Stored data

(** * XStore: the encrypted vault's persistence and backup protocol

    A shallow embedding of the server routes of XStore
    (server/routes/folders.js, which also holds the file routes,
    server/routes/items.js and server/routes/backup.js), of the
    relational schema they run against ([initDatabase], at the end of
    server/middleware/auth.js) and of the client-side
    [EncryptionService] (unnamed/part_001), of the account routes and
    the authentication middleware (server/routes/auth.js,
    server/middleware/auth.js) and of the folder tree of the client
    (unnamed/part_002), followed by the properties of the design
    document that can be stated over them and by properties of the
    routes that the code itself shows.

    Conventions of the embedding:
    - PostgreSQL is a record of three tables (lists of rows in insertion
      order) and three SERIAL counters ([users] is kept apart, with the
      account routes); every SQL statement of the routes
      is a function on that record, which answers rows or throws.  The
      order in which an unsorted query answers several rows is left
      open ([Scan]).  The
      constraints of the schema that the routes can run into are checked
      by the statements: primary keys, foreign keys, the
      CHECK on [items.type], the UNIQUE constraint of [folders] (behind
      ON CONFLICT DO NOTHING), VARCHAR lengths and ON DELETE CASCADE.
      The connection itself never fails.
    - A route is a function from the store to an HTTP answer and a store;
      [try]/[catch], BEGIN/COMMIT/ROLLBACK are combinators on statements.
    - Request bodies and parsed JSON are typed records; an absent or null
      property is [None], and JavaScript truthiness is written out where
      a route tests a value.  Ids in paths are numbers.
    - Time ([now]) and randomness ([entropy]) are arguments.
    - Strings are byte strings on the server; on the client, where the
      cipher reads a text through its UTF-8 encoding, they are
      sequences of UTF-16 code units.
    - The upload directory is a map from paths to bytes.
    - The libraries the code calls (Node's crypto, Buffer and JSON;
      crypto-js; bcryptjs and jsonwebtoken) are interfaces with the laws
      their documentation gives;
      a stand-in instance of each is there to run examples. *)

From Stdlib Require Import Strings.Ascii Strings.Byte.
From stdpp Require Import base gmap strings list sorting relations.

(** ** The relational schema ([initDatabase]) *)

Module Db.

(** Row of [folders]. *)
Record Folder := {
  f_id : Z;
  f_name : string;
  f_parent_id : option Z;
  f_user_id : Z;
  f_created_at : Z;
  f_updated_at : Z
}.

(** Row of [items]. *)
Record Item := {
  i_id : Z;
  i_name : string;
  i_type : string;
  i_encrypted_content : option string;
  i_file_path : option string;
  i_file_size : Z;
  i_language : option string;
  i_tags : option (list string);
  i_folder_id : Z;
  i_user_id : Z;
  i_access_count : Z;
  i_last_accessed : option Z;
  i_is_pinned : bool;
  i_created_at : Z;
  i_updated_at : Z
}.

(** Row of [item_versions]. *)
Record ItemVersion := {
  v_id : Z;
  v_item_id : Z;
  v_encrypted_content : option string;
  v_version_number : Z;
  v_created_at : Z
}.

(** The database: the three tables and the SERIAL sequence of each.
    Sequences are not transactional in PostgreSQL, so they are kept
    apart from the tables when a transaction is rolled back. *)
Record Store := {
  folders : list Folder;
  items : list Item;
  item_versions : list ItemVersion;
  folders_id_seq : Z;
  items_id_seq : Z;
  item_versions_id_seq : Z
}.

(** [req.user], as attached by middleware/auth.js. *)
Record User := {
  u_id : Z;
  u_email : string;
  u_encryptionKey : string
}.

(** What a statement does: it returns rows or throws, and leaves a store
    behind in both cases (a throw does not undo earlier statements). *)
Inductive Outcome (A : Type) : Type :=
| Done (a : A)
| Thrown (e : string).
Global Arguments Done {A} a.
Global Arguments Thrown {A} e.

Definition Query (A : Type) : Type := Store → Outcome A * Store.

Definition ret {A} (a : A) : Query A := λ s, (Done a, s).
Definition bind {A B} (q : Query A) (k : A → Query B) : Query B :=
  λ s, match q s with
       | (Done a, s') => k a s'
       | (Thrown e, s') => (Thrown e, s')
       end.

(** An HTTP answer: [res.json(payload)] with its status, or
    [res.status(n).json({ error })]. *)
Inductive Response (A : Type) : Type :=
| Ok (status : nat) (payload : A)
| Err (status : nat) (error : string).
Global Arguments Ok {A} status payload.
Global Arguments Err {A} status error.

(** JavaScript truthiness of the values the routes test. *)
Definition truthy_num (z : Z) : bool := negb (bool_decide (z = 0%Z)).
Definition truthy_str (s : string) : bool := negb (bool_decide (s = "")).
Definition truthy_opt {A} (t : A → bool) (o : option A) : bool :=
  match o with Some a => t a | None => false end.

(** VARCHAR(n): a longer value is refused by the server (characters are
    counted as bytes here). *)
Definition varchar (n : nat) (s : string) : bool :=
  bool_decide (String.length s ≤ n).

(** CHECK (type IN ('text', 'secret', 'api_key', 'code', 'file')). *)
Definition validTypes : list string :=
  ["text"; "secret"; "api_key"; "code"; "file"].

(** *** ON DELETE CASCADE

    [folders.parent_id], [items.folder_id] and [item_versions.item_id]
    all cascade.  A folder goes when the statement hits it or hits one
    of its ancestors; the walk up the parent links is bounded by the
    number of folder rows, which covers every distinct ancestor (under
    the primary key the walk decides the relation [doomed] below). *)
Fixpoint cascades (fuel : nat) (fs : list Folder) (hit : Folder → bool)
    (f : Folder) : bool :=
  hit f ||
  match fuel with
  | O => false
  | S n =>
      match f_parent_id f with
      | None => false
      | Some p =>
          existsb (λ g, bool_decide (f_id g = p) && cascades n fs hit g) fs
      end
  end.

(** The same as a relation: the rows the statement hits and, from parent
    to child, the rows whose parent goes. *)
Inductive doomed (fs : list Folder) (hit : Folder → bool) : Folder → Prop :=
| doomed_hit f :
    hit f = true → doomed fs hit f
| doomed_child f g :
    g ∈ fs → f_parent_id f = Some (f_id g) → doomed fs hit g →
    doomed fs hit f.

Definition with_folders (fs : list Folder) (s : Store) : Store :=
  {| folders := fs; items := items s; item_versions := item_versions s;
     folders_id_seq := folders_id_seq s; items_id_seq := items_id_seq s;
     item_versions_id_seq := item_versions_id_seq s |}.
Definition with_items (l : list Item) (s : Store) : Store :=
  {| folders := folders s; items := l; item_versions := item_versions s;
     folders_id_seq := folders_id_seq s; items_id_seq := items_id_seq s;
     item_versions_id_seq := item_versions_id_seq s |}.
Definition with_item_versions (l : list ItemVersion) (s : Store) : Store :=
  {| folders := folders s; items := items s; item_versions := l;
     folders_id_seq := folders_id_seq s; items_id_seq := items_id_seq s;
     item_versions_id_seq := item_versions_id_seq s |}.

(** nextval of the three sequences *)
Definition nextval_folders : Query Z := λ s,
  (Done (folders_id_seq s),
   {| folders := folders s; items := items s; item_versions := item_versions s;
      folders_id_seq := folders_id_seq s + 1; items_id_seq := items_id_seq s;
      item_versions_id_seq := item_versions_id_seq s |}).
Definition nextval_items : Query Z := λ s,
  (Done (items_id_seq s),
   {| folders := folders s; items := items s; item_versions := item_versions s;
      folders_id_seq := folders_id_seq s; items_id_seq := items_id_seq s + 1;
      item_versions_id_seq := item_versions_id_seq s |}).
Definition nextval_item_versions : Query Z := λ s,
  (Done (item_versions_id_seq s),
   {| folders := folders s; items := items s; item_versions := item_versions s;
      folders_id_seq := folders_id_seq s; items_id_seq := items_id_seq s;
      item_versions_id_seq := item_versions_id_seq s + 1 |}).

(** DELETE FROM items WHERE [hit] *)
Definition delete_items (hit : Item → bool) (s : Store) : Store :=
  let dead := i_id <$> filter (λ i, hit i) (items s) in
  with_item_versions (filter (λ v, v_item_id v ∉ dead) (item_versions s))
    (with_items (filter (λ i, ¬ hit i) (items s)) s).

(** DELETE FROM folders WHERE [hit] *)
Definition delete_folders (hit : Folder → bool) (s : Store) : Store :=
  let gone := cascades (length (folders s)) (folders s) hit in
  let dead := f_id <$> filter (λ f, gone f) (folders s) in
  delete_items (λ i, bool_decide (i_folder_id i ∈ dead))
    (with_folders (filter (λ f, ¬ gone f) (folders s)) s).

(** INSERT INTO folders (name, parent_id, user_id) VALUES ($1, $2, $3)
    ON CONFLICT DO NOTHING RETURNING id.

    The conflict clause names no target, so it covers the primary key
    and UNIQUE(name, parent_id, user_id); a NULL parent never takes part
    in a conflict on the latter (NULLs are distinct).  The answer is
    the list of returned ids: one, or none after a conflict. *)
Definition folder_conflict (id : Z) (name : string) (parent : option Z)
    (user : Z) (g : Folder) : bool :=
  bool_decide (f_id g = id) ||
  match parent with
  | Some p => bool_decide (f_name g = name ∧ f_parent_id g = Some p ∧ f_user_id g = user)
  | None => false
  end.

Definition insert_folder_on_conflict_do_nothing (name : string)
    (parent : option Z) (user : Z) (now : Z) : Query (list Z) :=
  bind nextval_folders (λ id s,
    if negb (varchar 255 name) then
      (Thrown "value too long for type character varying(255)", s)
    else if negb (from_option (λ p, bool_decide (p ∈ f_id <$> folders s)) true parent) then
      (Thrown "folders_parent_id_fkey", s)
    else if existsb (folder_conflict id name parent user) (folders s) then
      (Done [], s)
    else
      (Done [id],
       with_folders (folders s ++
         [{| f_id := id; f_name := name; f_parent_id := parent;
             f_user_id := user; f_created_at := now; f_updated_at := now |}]) s)).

What the task requires: Copy the entries word for word. Start at the first line and end with the line containing "server/routes/items.js and server/routes/backup.js), of".

Problem solution:
(** * XStore: the encrypted vault's persistence and backup protocol

    A shallow embedding of the server routes of XStore
    (server/routes/folders.js, which also holds the file routes,
    server/routes/items.js and server/routes/backup.js), of the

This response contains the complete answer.